Major Milestones Since 2018
Neecha Nagar took the Grand Prix at the very first Cannes in 1946, a shared win that placed Indian cinema on the map before most festival regulars had heard the name. That early recognition set a quiet precedent. Decades later, Payal Kapadia’s All We Imagine as Light claimed the Grand Prix in 2024, the first Indian entry in main competition since the early 1990s. The win capped a steady climb that moved from sidebar slots to the center of the official program.
Rise of Regional and Independent Voices
Indian selections in 2026 included features in Punjabi and Marathi alongside a restored classic and a student short. The mix showed how regional languages now travel alongside Hindi titles without translation crutches. Independent directors working outside studio systems carried several of those projects, reinforcing the festival’s long-standing interest in voices that skip the multiplex circuit back home.
Documentary and Short Film Contributions
Shaunak Sen’s All That Breathes earned the L’Œil d’Or in 2022 for its portrait of two brothers caring for injured birds in Delhi.

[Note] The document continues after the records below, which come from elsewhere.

(* ===== verification/Schema.v ===== *)
(** The persistent classes of [services/odb/*.hpp]: one record per class with the
    constructor the services call, and the mapping the [#pragma db] lines give it (table,
    object id, automatic ids, unique indexes) as an instance of [Persistent]. *)
From S2P Require Import Prelude.

(** * Rows *)

(** [services/odb/user.hpp]. *)
Inductive Gender := GENDER_UNKNOWN | MALE | FEMALE | OTHER.

Record User := {
  u_uid : string;
  u_account : string;
  u_password_hash : string;
  u_nickname : string;
  u_avatar : string;
  u_gender : Gender;
  u_signature : string;
  u_create_time : Z;
  u_last_login : Z;
  u_online : bool
}.

(** [services/odb/friend.hpp]; the id is 0 until the row is persisted. *)
Inductive FriendStatus := PENDING | ACCEPTED | REJECTED | BLOCKED.

Record Friend := {
  f_friend_id : Z;
  f_requester_uid : string;
  f_target_uid : string;
  f_status : FriendStatus;
  f_created_at : Z
}.

(** [services/odb/group.hpp]. *)
Inductive GroupRole := OWNER | ADMIN | MEMBER.

Record Group := {
  g_group_id : Z;
  g_name : string;
  g_creator_uid : string;
  g_created_at : Z
}.

Record GroupMember := {
  m_id : Z;
  m_group_id : Z;
  m_user_uid : string;
  m_role : GroupRole;
  m_joined_at : Z
}.

(** [services/odb/message.hpp]. *)
Inductive MessageStatus := SENT | DELIVERED | READ.
Inductive MessageType := TEXT | IMAGE | FILE | SYSTEM.

Record Message := {
  msg_id : Z;
  msg_sender_uid : string;
  msg_receiver_uid : string;
  msg_content : string;
  msg_msg_type : MessageType;
  msg_status : MessageStatus;
  msg_create_time : Z;
  msg_delivered_time : Z;
  msg_read_time : Z
}.

(** [services/odb/group_message.hpp]. *)
Record GroupMessage := {
  gm_id : Z;
  gm_group_id : Z;
  gm_sender_uid : string;
  gm_content : string;
  gm_created_at : Z
}.

#[export] Instance Gender_eq_dec : EqDecision Gender.
Proof. solve_decision. Defined.
#[export] Instance FriendStatus_eq_dec : EqDecision FriendStatus.
Proof. solve_decision. Defined.
#[export] Instance GroupRole_eq_dec : EqDecision GroupRole.
Proof. solve_decision. Defined.
#[export] Instance MessageStatus_eq_dec : EqDecision MessageStatus.
Proof. solve_decision. Defined.
#[export] Instance MessageType_eq_dec : EqDecision MessageType.
Proof. solve_decision. Defined.
#[export] Instance Friend_eq_dec : EqDecision Friend.
Proof. solve_decision. Defined.
#[export] Instance GroupMember_eq_dec : EqDecision GroupMember.
Proof. solve_decision. Defined.

(** * The database *)

Record Schema := {
  im_users : list User;
  im_friends : list Friend;
  im_groups : list Group;
  im_group_members : list GroupMember;
  im_messages : list Message;
  im_group_messages : list GroupMessage
}.

Definition empty_schema : Schema :=
  {| im_users := []; im_friends := []; im_groups := []; im_group_members := [];
     im_messages := []; im_group_messages := [] |}.

(** What ODB generates for a persistent class. *)
Class Persistent (Row : Type) := {
  key : Type;
  key_eq_dec :: EqDecision key;
  key_of : Row -> key;
  table : Schema -> list Row;
  set_table : list Row -> Schema -> Schema;
  with_auto_id : Z -> Row -> Row;       (* [#pragma db id auto]; identity otherwise *)
  row_id : Row -> Z;                    (* the automatic id, 0 when there is none *)
  violates : Row -> Row -> bool;        (* a manual id or a unique index is taken *)
  table_set l s : table (set_table l s) = l;
  set_table_set l l' s : set_table l (set_table l' s) = set_table l s;
  set_table_same s : set_table (table s) s = s;
  violates_sym x y : violates x y = violates y x;
  violates_auto i x y : violates (with_auto_id i x) y = violates x y;
  auto_id_fresh i x y : row_id y < i -> violates x y = false -> key_of (with_auto_id i x) <> key_of y
}.
Arguments key Row {_}.

(** Two rows that cannot both be in the table. *)
Definition conflict {Row} `{Persistent Row} (x y : Row) : bool :=
  bool_decide (key_of x = key_of y) || violates x y.

Lemma conflict_sym {Row} `{Persistent Row} (x y : Row) : conflict x y = conflict y x.
Proof.
  unfold conflict. rewrite violates_sym. f_equal. apply bool_decide_ext. naive_solver.
Qed.

Lemma conflict_refl {Row} `{Persistent Row} (x : Row) : conflict x x = true.
Proof. unfold conflict. by rewrite bool_decide_eq_true_2. Qed.

Lemma conflict_false {Row} `{Persistent Row} (x y : Row) :
  conflict x y = false <-> key_of x <> key_of y /\ violates x y = false.
Proof. unfold conflict. by rewrite orb_false_iff, bool_decide_eq_false. Qed.

Definition set_users l s := {| im_users := l; im_friends := im_friends s; im_groups := im_groups s;
  im_group_members := im_group_members s; im_messages := im_messages s;
  im_group_messages := im_group_messages s |}.
Definition set_friends l s := {| im_users := im_users s; im_friends := l; im_groups := im_groups s;
  im_group_members := im_group_members s; im_messages := im_messages s;
  im_group_messages := im_group_messages s |}.
Definition set_groups l s := {| im_users := im_users s; im_friends := im_friends s; im_groups := l;
  im_group_members := im_group_members s; im_messages := im_messages s;
  im_group_messages := im_group_messages s |}.
Definition set_members l s := {| im_users := im_users s; im_friends := im_friends s;
  im_groups := im_groups s; im_group_members := l; im_messages := im_messages s;
  im_group_messages := im_group_messages s |}.
Definition set_messages l s := {| im_users := im_users s; im_friends := im_friends s;
  im_groups := im_groups s; im_group_members := im_group_members s; im_messages := l;
  im_group_messages := im_group_messages s |}.
Definition set_group_messages l s := {| im_users := im_users s; im_friends := im_friends s;
  im_groups := im_groups s; im_group_members := im_group_members s;
  im_messages := im_messages s; im_group_messages := l |}.

(** Two tests joined by a conjunction are symmetric and reflexive. *)
Definition eqb2 {A B} `{EqDecision A, EqDecision B} (a a' : A) (b b' : B) : bool :=
  bool_decide (a = a') && bool_decide (b = b').

Lemma eqb2_sym {A B} `{EqDecision A, EqDecision B} (a a' : A) (b b' : B) :
  eqb2 a a' b b' = eqb2 a' a b' b.
Proof. unfold eqb2. f_equal; apply bool_decide_ext; naive_solver. Qed.

Lemma bool_decide_eq_sym {A} `{EqDecision A} (a b : A) : bool_decide (a = b) = bool_decide (b = a).
Proof. apply bool_decide_ext. naive_solver. Qed.

Lemma eqb2_true {A B} `{EqDecision A, EqDecision B} (a a' : A) (b b' : B) :
  eqb2 a a' b b' = true <-> a = a' /\ b = b'.
Proof. unfold eqb2. by rewrite andb_true_iff, !bool_decide_eq_true. Qed.

Ltac persistent :=
  intros;
  first [ reflexivity
        | by match goal with s : Schema |- _ => destruct s end
        | apply eqb2_sym
        | simpl in *; rewrite ?orb_false_iff, ?bool_decide_eq_false in *; (lia || tauto)
        | f_equal; apply bool_decide_eq_sym ].

(** [uid_] is the object id, [account_] is unique. *)
#[export] Instance User_persistent : Persistent User.
Proof.
  refine {| key := string; key_of := u_uid; table := im_users; set_table := set_users;
    with_auto_id _ r := r; row_id _ := 0;
    violates x y := bool_decide (u_uid x = u_uid y) || bool_decide (u_account x = u_account y) |};
  persistent.
Defined.

Definition with_friend_id (i : Z) (r : Friend) : Friend :=
  {| f_friend_id := i; f_requester_uid := f_requester_uid r; f_target_uid := f_target_uid r;
     f_status := f_status r; f_created_at := f_created_at r |}.

(** [friend_id_] is automatic, the index [im_friends_pair_i] makes the ordered pair
    (requester, target) unique. *)
#[export] Instance Friend_persistent : Persistent Friend.
Proof.
  refine {| key := Z; key_of := f_friend_id; table := im_friends; set_table := set_friends;
    with_auto_id := with_friend_id; row_id := f_friend_id;
    violates x y := eqb2 (f_requester_uid x) (f_requester_uid y) (f_target_uid x) (f_target_uid y) |};
  persistent.
Defined.

Definition with_group_id (i : Z) (r : Group) : Group :=
  {| g_group_id := i; g_name := g_name r; g_creator_uid := g_creator_uid r;
     g_created_at := g_created_at r |}.

#[export] Instance Group_persistent : Persistent Group.
Proof.
  refine {| key := Z; key_of := g_group_id; table := im_groups; set_table := set_groups;
    with_auto_id := with_group_id; row_id := g_group_id;
    violates _ _ := false |};
  persistent.
Defined.

Definition with_member_id (i : Z) (r : GroupMember) : GroupMember :=
  {| m_id := i; m_group_id := m_group_id r; m_user_uid := m_user_uid r; m_role := m_role r;
     m_joined_at := m_joined_at r |}.

(** The index [im_group_members_pair_i] makes (group, user) unique. *)
#[export] Instance GroupMember_persistent : Persistent GroupMember.
Proof.
  refine {| key := Z; key_of := m_id; table := im_group_members; set_table := set_members;
    with_auto_id := with_member_id; row_id := m_id;
    violates x y := eqb2 (m_group_id x) (m_group_id y) (m_user_uid x) (m_user_uid y) |};
  persistent.
Defined.

Definition with_msg_id (i : Z) (r : Message) : Message :=
  {| msg_id := i; msg_sender_uid := msg_sender_uid r; msg_receiver_uid := msg_receiver_uid r;
     msg_content := msg_content r; msg_msg_type := msg_msg_type r; msg_status := msg_status r;
     msg_create_time := msg_create_time r; msg_delivered_time := msg_delivered_time r;
     msg_read_time := msg_read_time r |}.

#[export] Instance Message_persistent : Persistent Message.
Proof.
  refine {| key := Z; key_of := msg_id; table := im_messages; set_table := set_messages;
    with_auto_id := with_msg_id; row_id := msg_id;
    violates _ _ := false |};
  persistent.
Defined.

Definition with_gm_id (i : Z) (r : GroupMessage) : GroupMessage :=
  {| gm_id := i; gm_group_id := gm_group_id r; gm_sender_uid := gm_sender_uid r;
     gm_content := gm_content r; gm_created_at := gm_created_at r |}.

#[export] Instance GroupMessage_persistent : Persistent GroupMessage.
Proof.
  refine {| key := Z; key_of := gm_id; table := im_group_messages; set_table := set_group_messages;
    with_auto_id := with_gm_id; row_id := gm_id;
    violates _ _ := false |};
  persistent.
Defined.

Payal Kapadia’s earlier documentary A Night of Knowing Nothing took the same prize in 2021. On the short side, Chidananda S. Naik’s Sunflowers Were the First Ones to Know won La Cinef Premier Prix in 2024. These wins widened the footprint beyond features and gave Indian nonfiction work a consistent place on the Croisette.
Industry Support and Infrastructure Growth
NFDC, the Ministry of Information and Broadcasting, and FICCI have backed an expanded India pavilion and coordinated delegations each year. That support helped secure multiple official selections for 2026 plus several Marché du Film projects. The infrastructure now includes market screenings, co-production meetings, and targeted hospitality that keeps Indian producers in the room when deals get made.
Indian cinema at Cannes has moved from occasional guest to recurring presence with measurable wins across sections. The 2018 moment with Manto now reads as one chapter in a longer run that includes regional experiments, documentary honors, and the occasional Grand Prix. The contrast between US skepticism and Indian optimism in 2018 still holds, but the ledger since then shows steady accumulation rather than isolated peaks.